Afinal muitas empresas souberam se programar para atravessar essa fase adversa descrita, os preços relativos dos ativos estão atraentes e, com segurança jurídica e marcos regulatórios efetivos haverá espaço para novas captações, notadamente de investidores externos. Haverá então espaço para dinamizar IPOs, fusões e aquisições e empresas rolando ou quitando dívidas. Mas por enquanto o que acaba prevalecendo é a busca por proteção, diante de um quadro de enorme incerteza.

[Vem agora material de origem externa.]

(** ** The status of a run *)

Lemma safe_success db : safe db -> r_status (run db) = StatusSuccess ->
  forall id row, jobs db !! id = Some row -> user db row -> j_status row = StatusSuccess.
Proof.
  intros Hs Hr.
  assert (G : forall id row, jobs db !! id = Some row -> user db row ->
            j_status row = StatusSuccess \/ j_status row = StatusSkipped).
  { intros id row Hrow (s & Hst & Hsy). eapply (sf_success _ Hs); [exact Hst| |by exists id].
    by eapply (sf_run_success _ Hs). }
  intros id row Hrow Hu. destruct (G _ _ Hrow Hu) as [?|Hsk]; [done|].
  destruct (sf_skipped _ Hs _ _ Hrow Hu Hsk) as (id' & row' & Hr' & Hu' & Hc).
  by destruct (G _ _ Hr' Hu') as [E|E]; rewrite Hc in E.
Qed.

Section Properties.
Context (early : bool) (text_lt : string -> string -> bool) (spec : Z -> option NotificationTrigger).

(** C1: Green means green: in every state that any interleaving of ticks, agents,
    watches, humans and the reaper reaches without a rerun, a successful run has
    every job of every declared stage successful, a failed run has a failed one, and
    a successful stage has only successful jobs, or ones skipped behind a cancelled
    job. *)
Theorem run_status_sound (w : World) : reachable false early text_lt spec w ->
  (r_status (run (wdb w)) = StatusSuccess ->
     forall id row, jobs (wdb w) !! id = Some row -> user (wdb w) row -> j_status row = StatusSuccess) /\
  (r_status (run (wdb w)) = StatusFailed ->
     exists id row, jobs (wdb w) !! id = Some row /\ user (wdb w) row /\ j_status row = StatusFailed) /\
  (forall sid s id row, stages (wdb w) !! sid = Some s -> s_status s = StatusSuccess ->
     jobs (wdb w) !! id = Some row -> js_stage (j_spec row) = sid -> user (wdb w) row ->
     j_status row = StatusSuccess \/
     (j_status row = StatusSkipped /\
      exists id' row', jobs (wdb w) !! id' = Some row' /\ user (wdb w) row' /\ j_status row' = StatusCanceled)).
Proof.
  intros Hr. pose proof (reachable_sound early text_lt spec w Hr) as [_ Hs _]. split_and!.
  - by apply safe_success.
  - apply (sf_run_failed _ Hs).
  - intros sid s id row Hst Hss Hrow <- Hu.
    destruct (sf_success _ Hs _ _ row Hst Hss) as [?|Hsk]; [by exists id|by left|right].
    split; [done|]. by eapply (sf_skipped _ Hs).
Qed.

Torcemos para que o presidente Lula e seus ministros tenham essa clarividência e que consigam engendrar políticas críveis para o Brasil, mudando as projeções correntes que não são boas. Não podemos seguir repetindo o mantra de que “no Brasil até o passado é incerto”.
Alvaro Bandeira
é coordenador da Comissão de Economia da Diretoria Técnica da APIMEC Brasil; ex-presidente da Apimec Nacional e do Rio de Janeiro e Prêmio Analista em 1996.